Data in this exercise START

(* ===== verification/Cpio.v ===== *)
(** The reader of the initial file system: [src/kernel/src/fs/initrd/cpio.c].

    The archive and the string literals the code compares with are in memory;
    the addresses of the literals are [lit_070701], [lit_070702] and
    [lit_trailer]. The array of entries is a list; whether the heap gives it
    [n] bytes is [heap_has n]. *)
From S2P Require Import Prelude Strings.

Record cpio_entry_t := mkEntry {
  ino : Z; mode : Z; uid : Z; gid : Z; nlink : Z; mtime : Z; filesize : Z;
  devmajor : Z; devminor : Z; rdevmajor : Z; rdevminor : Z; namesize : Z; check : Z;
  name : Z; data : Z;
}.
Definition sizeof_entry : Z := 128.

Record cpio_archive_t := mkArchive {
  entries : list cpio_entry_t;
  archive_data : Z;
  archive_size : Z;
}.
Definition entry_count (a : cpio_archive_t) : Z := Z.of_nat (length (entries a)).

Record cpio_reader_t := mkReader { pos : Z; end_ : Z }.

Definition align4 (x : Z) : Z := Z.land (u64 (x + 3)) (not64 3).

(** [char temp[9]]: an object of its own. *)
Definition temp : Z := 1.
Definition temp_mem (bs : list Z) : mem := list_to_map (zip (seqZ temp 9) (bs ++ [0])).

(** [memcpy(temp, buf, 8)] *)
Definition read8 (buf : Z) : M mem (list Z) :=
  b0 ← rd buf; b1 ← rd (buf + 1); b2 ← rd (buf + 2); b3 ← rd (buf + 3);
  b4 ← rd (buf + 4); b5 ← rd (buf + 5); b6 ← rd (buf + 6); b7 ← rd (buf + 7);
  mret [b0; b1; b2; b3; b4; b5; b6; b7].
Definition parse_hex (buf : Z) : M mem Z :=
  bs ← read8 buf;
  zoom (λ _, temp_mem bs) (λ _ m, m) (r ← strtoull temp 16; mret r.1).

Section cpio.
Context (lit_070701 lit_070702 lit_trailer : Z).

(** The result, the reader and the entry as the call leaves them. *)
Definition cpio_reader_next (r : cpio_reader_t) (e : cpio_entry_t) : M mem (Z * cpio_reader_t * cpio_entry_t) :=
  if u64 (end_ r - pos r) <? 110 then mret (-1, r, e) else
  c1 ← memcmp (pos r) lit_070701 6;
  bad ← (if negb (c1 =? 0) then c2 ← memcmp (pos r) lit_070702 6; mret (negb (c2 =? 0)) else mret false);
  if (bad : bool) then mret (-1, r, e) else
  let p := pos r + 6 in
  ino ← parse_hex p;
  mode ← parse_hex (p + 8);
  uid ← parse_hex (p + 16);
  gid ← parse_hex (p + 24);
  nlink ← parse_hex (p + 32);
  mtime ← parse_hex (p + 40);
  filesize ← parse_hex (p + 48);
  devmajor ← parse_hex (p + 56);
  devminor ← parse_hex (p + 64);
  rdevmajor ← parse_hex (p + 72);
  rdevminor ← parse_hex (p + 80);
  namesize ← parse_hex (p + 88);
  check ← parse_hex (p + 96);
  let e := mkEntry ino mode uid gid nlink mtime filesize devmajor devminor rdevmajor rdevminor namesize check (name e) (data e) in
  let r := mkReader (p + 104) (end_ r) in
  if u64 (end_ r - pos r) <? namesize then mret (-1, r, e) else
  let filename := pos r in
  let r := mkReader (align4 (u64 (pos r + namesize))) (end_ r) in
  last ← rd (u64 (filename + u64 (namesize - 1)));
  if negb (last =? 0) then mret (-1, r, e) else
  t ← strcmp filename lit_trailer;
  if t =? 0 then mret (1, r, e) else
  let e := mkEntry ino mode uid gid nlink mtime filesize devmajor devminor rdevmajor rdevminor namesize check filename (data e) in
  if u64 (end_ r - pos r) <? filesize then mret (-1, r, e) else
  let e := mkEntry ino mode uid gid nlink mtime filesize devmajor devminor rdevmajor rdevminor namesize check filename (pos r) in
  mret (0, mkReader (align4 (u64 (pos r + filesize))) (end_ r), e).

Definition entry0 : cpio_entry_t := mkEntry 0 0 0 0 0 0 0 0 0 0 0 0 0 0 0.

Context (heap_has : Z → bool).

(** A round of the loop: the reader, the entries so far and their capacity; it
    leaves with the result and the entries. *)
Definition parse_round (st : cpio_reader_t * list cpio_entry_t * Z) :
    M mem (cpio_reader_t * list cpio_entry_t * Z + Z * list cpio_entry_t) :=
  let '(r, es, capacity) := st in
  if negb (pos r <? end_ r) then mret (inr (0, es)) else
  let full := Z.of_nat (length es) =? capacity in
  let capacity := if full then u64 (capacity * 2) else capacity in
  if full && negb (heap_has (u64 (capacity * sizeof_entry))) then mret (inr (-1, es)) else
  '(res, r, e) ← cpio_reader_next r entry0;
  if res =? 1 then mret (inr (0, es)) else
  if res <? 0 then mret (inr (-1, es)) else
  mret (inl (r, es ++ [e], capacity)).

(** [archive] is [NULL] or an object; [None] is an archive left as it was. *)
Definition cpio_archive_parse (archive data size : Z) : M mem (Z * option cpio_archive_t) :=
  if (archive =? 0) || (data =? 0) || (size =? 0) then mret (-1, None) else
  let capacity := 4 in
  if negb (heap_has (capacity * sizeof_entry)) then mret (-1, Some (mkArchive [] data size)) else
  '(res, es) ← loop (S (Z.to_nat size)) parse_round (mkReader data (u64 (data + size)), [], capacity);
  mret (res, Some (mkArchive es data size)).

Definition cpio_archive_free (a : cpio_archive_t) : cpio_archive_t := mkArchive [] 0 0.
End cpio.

Data in this exercise END
Data in this exercise START

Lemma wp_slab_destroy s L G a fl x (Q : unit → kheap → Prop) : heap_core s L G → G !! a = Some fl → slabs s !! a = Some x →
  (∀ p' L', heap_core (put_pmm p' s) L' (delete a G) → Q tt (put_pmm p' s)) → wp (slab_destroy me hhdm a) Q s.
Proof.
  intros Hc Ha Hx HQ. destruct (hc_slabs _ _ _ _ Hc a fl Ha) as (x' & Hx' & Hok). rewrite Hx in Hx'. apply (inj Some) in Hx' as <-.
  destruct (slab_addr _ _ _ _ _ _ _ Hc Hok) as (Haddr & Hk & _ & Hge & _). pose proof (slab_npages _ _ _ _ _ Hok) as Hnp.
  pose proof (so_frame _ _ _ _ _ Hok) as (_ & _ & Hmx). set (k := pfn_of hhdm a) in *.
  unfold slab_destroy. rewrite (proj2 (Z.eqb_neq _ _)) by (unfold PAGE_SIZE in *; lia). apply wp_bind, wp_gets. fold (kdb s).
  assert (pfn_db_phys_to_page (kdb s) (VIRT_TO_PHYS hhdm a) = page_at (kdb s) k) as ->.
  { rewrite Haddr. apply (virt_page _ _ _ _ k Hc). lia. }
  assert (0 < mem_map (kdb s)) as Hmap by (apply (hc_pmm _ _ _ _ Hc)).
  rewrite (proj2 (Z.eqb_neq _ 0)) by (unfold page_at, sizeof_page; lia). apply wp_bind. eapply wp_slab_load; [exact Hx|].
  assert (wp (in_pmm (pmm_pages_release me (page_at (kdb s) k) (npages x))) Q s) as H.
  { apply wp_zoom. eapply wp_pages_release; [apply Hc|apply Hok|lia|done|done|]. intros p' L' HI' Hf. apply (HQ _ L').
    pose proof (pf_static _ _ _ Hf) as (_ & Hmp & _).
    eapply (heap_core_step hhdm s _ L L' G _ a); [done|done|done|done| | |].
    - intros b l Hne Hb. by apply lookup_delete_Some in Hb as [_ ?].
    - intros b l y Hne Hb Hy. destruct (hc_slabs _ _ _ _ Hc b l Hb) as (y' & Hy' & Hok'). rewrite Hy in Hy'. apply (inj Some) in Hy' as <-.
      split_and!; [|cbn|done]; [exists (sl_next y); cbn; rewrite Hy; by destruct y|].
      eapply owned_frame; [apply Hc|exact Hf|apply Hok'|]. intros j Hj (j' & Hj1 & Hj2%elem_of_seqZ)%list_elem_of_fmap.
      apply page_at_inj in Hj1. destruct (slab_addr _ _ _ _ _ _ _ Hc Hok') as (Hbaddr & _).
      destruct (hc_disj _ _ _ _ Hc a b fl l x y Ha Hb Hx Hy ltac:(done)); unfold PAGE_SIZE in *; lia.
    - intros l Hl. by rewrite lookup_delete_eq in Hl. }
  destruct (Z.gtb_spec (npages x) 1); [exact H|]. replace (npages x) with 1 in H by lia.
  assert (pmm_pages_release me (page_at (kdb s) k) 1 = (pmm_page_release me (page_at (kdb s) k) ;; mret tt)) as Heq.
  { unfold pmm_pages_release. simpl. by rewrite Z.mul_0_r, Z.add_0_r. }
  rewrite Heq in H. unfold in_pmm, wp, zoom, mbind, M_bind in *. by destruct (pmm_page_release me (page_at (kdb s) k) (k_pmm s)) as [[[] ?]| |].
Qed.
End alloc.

Data in this exercise END

Of the entries listed above, reproduce only the lines starting at the line containing "e) (data e) in" and ending at the line containing "mret (0, mkReader". Include both, exactly as they stand.

  let e := mkEntry ino mode uid gid nlink mtime filesize devmajor devminor rdevmajor rdevminor namesize check (name e) (data e) in
  let r := mkReader (p + 104) (end_ r) in
  if u64 (end_ r - pos r) <? namesize then mret (-1, r, e) else
  let filename := pos r in
  let r := mkReader (align4 (u64 (pos r + namesize))) (end_ r) in
  last ← rd (u64 (filename + u64 (namesize - 1)));
  if negb (last =? 0) then mret (-1, r, e) else
  t ← strcmp filename lit_trailer;
  if t =? 0 then mret (1, r, e) else
  let e := mkEntry ino mode uid gid nlink mtime filesize devmajor devminor rdevmajor rdevminor namesize check filename (data e) in
  if u64 (end_ r - pos r) <? filesize then mret (-1, r, e) else
  let e := mkEntry ino mode uid gid nlink mtime filesize devmajor devminor rdevmajor rdevminor namesize check filename (pos r) in
  mret (0, mkReader (align4 (u64 (pos r + filesize))) (end_ r), e).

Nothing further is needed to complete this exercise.